## [Available data]

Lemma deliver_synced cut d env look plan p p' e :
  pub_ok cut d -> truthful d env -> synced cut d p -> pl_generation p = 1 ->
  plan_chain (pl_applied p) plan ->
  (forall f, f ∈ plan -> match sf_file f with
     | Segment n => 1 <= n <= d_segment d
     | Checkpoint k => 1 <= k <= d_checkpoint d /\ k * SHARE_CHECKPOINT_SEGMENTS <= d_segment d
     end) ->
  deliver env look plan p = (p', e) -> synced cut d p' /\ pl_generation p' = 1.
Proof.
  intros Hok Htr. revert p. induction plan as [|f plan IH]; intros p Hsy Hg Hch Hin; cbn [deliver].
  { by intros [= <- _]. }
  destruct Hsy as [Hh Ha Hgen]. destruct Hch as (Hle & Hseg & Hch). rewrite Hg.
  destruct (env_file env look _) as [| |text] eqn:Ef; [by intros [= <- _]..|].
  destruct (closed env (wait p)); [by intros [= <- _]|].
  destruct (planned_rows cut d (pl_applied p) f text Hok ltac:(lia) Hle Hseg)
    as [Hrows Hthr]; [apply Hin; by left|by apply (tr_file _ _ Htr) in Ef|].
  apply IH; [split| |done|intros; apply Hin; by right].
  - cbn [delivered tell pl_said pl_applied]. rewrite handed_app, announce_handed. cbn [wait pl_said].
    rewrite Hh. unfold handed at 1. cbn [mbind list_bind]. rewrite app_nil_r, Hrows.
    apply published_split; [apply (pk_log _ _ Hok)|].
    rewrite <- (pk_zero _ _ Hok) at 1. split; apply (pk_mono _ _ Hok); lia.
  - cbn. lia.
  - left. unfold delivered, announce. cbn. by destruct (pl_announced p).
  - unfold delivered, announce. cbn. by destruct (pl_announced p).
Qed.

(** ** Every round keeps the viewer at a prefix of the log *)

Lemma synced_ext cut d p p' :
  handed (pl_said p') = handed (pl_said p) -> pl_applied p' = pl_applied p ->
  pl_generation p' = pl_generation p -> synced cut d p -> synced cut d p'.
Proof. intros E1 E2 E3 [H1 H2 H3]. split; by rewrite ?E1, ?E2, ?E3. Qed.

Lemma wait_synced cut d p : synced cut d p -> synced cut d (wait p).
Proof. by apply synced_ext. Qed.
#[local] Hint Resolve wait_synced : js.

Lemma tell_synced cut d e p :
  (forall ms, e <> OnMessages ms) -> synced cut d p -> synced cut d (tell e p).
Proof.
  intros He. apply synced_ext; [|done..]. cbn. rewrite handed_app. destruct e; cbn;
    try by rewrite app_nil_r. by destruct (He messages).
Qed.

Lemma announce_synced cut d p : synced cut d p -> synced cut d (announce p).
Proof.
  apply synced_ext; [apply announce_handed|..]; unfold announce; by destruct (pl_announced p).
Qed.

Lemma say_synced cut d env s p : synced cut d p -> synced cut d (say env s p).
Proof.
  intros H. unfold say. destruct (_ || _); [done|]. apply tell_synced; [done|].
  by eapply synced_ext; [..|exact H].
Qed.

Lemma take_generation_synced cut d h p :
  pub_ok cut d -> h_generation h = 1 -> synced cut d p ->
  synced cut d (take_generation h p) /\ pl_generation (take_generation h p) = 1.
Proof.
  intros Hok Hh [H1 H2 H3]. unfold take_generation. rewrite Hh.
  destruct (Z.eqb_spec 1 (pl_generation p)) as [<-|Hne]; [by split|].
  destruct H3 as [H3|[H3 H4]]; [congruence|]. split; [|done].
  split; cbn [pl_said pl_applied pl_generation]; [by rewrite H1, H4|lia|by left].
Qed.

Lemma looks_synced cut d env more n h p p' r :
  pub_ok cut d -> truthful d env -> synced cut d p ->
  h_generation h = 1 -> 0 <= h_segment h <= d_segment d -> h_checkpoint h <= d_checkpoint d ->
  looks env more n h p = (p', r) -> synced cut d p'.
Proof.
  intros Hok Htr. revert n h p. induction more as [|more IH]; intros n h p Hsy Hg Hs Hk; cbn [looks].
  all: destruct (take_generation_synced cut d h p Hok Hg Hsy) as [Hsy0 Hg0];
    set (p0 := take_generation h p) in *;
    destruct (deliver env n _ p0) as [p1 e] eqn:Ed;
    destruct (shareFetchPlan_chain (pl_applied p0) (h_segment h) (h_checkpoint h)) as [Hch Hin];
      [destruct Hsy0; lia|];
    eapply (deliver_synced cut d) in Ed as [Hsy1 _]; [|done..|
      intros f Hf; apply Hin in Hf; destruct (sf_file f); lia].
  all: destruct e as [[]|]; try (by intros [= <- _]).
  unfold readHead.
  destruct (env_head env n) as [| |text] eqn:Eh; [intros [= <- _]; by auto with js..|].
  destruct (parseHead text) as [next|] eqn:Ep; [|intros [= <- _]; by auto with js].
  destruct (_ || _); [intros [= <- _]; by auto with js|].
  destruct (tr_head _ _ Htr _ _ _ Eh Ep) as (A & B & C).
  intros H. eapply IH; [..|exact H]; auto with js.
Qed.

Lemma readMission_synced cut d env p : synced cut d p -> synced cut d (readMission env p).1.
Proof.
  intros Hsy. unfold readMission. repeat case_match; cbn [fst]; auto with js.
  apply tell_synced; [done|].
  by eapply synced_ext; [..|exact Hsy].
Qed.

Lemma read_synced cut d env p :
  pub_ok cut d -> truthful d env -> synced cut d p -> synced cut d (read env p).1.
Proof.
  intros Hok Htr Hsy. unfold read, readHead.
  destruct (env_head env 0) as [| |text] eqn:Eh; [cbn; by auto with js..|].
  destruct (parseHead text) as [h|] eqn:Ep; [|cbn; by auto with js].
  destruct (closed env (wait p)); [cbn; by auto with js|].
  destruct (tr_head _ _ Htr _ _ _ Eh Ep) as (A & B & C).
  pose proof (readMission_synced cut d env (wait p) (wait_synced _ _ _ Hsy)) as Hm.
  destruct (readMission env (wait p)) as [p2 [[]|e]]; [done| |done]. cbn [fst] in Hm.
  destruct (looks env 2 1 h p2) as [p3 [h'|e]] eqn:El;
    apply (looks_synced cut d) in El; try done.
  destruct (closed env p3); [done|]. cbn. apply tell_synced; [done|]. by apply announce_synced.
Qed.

---

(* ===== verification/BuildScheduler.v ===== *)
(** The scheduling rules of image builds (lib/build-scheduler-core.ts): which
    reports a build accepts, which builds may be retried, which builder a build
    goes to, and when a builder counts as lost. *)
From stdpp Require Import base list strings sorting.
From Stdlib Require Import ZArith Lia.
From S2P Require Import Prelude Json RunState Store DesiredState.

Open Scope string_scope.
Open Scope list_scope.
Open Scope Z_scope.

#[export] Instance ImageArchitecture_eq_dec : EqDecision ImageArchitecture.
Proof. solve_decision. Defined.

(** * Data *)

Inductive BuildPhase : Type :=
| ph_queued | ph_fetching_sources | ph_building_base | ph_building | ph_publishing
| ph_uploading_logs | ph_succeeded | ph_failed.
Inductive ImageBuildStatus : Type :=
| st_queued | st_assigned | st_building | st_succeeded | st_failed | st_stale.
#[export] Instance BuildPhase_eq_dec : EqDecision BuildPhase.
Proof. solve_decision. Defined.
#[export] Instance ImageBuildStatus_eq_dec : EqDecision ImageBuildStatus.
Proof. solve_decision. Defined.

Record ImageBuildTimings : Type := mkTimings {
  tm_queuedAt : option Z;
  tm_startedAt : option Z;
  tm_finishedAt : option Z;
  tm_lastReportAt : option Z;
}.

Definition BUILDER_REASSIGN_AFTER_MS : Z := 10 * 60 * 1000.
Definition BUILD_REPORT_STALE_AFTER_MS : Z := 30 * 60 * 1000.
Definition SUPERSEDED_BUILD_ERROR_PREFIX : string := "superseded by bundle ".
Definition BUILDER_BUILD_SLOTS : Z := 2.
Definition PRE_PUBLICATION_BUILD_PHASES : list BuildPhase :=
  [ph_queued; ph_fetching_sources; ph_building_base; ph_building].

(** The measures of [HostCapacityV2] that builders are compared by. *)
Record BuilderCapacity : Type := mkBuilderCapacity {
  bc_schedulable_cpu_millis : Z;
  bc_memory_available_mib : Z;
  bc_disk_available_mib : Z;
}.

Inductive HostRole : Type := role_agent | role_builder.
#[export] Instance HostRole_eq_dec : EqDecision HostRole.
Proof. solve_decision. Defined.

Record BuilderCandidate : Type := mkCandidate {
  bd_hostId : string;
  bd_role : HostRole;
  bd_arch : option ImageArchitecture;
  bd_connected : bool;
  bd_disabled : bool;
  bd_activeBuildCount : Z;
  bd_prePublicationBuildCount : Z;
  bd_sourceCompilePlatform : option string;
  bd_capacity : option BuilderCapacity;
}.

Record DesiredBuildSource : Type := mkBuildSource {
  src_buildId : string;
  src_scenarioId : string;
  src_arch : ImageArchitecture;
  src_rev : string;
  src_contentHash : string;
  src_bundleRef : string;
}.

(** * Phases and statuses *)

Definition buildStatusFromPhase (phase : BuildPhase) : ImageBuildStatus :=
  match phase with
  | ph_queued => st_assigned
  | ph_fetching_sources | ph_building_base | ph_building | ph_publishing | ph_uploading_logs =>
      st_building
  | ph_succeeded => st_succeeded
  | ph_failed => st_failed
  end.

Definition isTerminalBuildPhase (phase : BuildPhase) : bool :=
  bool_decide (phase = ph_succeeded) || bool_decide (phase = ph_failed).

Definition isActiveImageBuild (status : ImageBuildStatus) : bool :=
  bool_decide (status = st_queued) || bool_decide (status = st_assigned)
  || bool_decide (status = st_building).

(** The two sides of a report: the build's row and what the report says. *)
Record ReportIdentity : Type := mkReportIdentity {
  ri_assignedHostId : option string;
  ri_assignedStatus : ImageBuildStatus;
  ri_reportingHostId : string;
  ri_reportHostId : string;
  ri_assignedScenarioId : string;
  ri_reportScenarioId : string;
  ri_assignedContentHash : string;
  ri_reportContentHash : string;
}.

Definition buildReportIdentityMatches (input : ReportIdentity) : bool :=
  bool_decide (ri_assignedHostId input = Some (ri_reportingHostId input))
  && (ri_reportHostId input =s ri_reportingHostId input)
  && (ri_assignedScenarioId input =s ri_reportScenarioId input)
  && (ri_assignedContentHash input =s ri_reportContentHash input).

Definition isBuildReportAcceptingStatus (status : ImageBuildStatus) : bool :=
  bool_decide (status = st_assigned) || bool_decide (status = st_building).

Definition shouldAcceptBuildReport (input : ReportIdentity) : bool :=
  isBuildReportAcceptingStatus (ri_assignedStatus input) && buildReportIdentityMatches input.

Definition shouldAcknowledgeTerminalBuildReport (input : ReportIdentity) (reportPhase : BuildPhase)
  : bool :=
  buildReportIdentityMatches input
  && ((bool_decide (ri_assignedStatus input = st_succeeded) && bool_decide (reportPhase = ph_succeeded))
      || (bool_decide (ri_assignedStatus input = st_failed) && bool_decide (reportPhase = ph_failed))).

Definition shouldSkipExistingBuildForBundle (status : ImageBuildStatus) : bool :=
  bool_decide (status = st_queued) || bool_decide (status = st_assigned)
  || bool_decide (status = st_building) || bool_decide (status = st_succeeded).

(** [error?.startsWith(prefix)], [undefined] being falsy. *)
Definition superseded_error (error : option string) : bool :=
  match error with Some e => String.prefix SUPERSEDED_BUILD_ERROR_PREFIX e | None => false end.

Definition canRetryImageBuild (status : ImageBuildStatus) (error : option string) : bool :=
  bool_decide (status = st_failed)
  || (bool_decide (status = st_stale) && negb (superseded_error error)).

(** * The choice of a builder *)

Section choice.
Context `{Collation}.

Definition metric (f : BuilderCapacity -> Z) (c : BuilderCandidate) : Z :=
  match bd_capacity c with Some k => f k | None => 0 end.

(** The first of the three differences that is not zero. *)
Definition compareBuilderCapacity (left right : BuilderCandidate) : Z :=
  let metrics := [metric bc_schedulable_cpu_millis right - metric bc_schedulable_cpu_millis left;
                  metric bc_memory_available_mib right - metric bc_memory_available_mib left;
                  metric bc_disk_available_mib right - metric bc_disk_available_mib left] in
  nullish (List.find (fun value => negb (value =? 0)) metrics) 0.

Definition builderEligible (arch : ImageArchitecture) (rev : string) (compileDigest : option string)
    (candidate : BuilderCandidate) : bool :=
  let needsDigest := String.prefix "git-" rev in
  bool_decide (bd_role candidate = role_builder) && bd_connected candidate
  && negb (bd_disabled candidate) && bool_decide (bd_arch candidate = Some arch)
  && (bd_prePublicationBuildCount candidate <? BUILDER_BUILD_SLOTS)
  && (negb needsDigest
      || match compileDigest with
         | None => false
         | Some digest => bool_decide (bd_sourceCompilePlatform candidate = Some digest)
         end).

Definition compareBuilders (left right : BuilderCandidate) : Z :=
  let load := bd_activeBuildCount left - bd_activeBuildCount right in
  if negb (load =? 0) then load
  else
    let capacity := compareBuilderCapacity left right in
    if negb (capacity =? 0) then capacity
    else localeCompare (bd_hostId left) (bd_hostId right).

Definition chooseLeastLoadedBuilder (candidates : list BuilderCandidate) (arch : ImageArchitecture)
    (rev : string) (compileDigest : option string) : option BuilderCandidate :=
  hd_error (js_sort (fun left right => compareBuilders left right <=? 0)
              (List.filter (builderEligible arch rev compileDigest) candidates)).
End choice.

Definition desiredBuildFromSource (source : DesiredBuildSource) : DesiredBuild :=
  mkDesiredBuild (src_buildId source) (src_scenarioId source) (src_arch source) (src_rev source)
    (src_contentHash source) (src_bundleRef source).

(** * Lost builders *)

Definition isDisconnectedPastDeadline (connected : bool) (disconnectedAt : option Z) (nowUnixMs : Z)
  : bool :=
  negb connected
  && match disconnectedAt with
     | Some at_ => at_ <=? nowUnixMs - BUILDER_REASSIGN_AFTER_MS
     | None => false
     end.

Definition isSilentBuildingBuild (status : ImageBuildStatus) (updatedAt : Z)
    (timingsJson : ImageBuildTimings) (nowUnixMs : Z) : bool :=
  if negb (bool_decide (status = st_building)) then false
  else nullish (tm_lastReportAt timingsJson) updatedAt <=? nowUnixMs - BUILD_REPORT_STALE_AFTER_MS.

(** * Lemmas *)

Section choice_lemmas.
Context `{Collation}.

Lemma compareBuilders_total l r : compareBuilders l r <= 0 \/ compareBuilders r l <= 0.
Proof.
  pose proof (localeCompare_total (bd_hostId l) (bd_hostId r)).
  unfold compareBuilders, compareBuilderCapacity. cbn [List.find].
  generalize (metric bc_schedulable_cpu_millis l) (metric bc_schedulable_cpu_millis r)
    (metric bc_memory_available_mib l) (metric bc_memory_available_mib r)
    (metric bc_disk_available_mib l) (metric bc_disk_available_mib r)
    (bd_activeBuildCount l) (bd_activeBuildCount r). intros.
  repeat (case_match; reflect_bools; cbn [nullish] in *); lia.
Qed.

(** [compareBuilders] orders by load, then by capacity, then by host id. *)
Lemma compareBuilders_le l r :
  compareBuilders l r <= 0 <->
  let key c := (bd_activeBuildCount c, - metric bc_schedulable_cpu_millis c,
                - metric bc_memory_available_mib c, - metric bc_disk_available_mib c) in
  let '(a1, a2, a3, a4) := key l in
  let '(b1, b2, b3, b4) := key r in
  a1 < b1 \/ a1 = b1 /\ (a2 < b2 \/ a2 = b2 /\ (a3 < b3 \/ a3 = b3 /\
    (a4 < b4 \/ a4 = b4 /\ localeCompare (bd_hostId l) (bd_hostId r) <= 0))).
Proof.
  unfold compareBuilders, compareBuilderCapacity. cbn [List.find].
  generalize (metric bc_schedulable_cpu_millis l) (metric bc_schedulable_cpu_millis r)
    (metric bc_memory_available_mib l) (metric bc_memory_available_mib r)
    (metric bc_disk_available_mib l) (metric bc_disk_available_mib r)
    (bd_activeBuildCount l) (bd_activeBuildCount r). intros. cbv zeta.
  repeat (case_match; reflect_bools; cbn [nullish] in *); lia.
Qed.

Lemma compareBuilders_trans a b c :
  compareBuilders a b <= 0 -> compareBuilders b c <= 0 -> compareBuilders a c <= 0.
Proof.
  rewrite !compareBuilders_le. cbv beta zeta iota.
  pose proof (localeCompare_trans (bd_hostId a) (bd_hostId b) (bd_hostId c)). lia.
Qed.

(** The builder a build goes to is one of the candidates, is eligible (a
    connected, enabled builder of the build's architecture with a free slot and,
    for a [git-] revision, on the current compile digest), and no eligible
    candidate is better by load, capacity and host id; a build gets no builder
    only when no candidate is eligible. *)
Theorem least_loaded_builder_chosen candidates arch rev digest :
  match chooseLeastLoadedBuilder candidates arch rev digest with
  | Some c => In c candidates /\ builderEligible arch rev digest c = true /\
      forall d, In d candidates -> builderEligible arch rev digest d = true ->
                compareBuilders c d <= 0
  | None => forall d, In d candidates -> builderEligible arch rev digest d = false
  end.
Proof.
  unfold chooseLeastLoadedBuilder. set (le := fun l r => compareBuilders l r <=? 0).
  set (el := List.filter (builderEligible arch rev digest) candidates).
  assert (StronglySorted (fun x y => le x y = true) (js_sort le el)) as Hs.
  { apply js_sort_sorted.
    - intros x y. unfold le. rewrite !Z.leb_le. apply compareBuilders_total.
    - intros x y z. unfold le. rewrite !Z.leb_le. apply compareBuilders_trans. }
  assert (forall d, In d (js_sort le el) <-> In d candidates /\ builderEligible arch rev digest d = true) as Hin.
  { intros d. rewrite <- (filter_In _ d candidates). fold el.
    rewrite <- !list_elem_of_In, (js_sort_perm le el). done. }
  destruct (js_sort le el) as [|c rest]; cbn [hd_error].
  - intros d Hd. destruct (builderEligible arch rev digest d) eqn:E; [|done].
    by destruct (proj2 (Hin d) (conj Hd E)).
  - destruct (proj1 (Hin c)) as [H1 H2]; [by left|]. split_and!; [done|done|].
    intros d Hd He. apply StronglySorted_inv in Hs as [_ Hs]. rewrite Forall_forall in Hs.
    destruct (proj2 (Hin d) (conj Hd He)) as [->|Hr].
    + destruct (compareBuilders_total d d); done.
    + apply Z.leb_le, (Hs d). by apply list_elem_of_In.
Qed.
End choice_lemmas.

## [Instructions to follow]
Show me all lines in the records that contain "parseHead".

## [Task response]
  destruct (parseHead text) as [next|] eqn:Ep; [|intros [= <- _]; by auto with js].
  destruct (parseHead text) as [h|] eqn:Ep; [|cbn; by auto with js].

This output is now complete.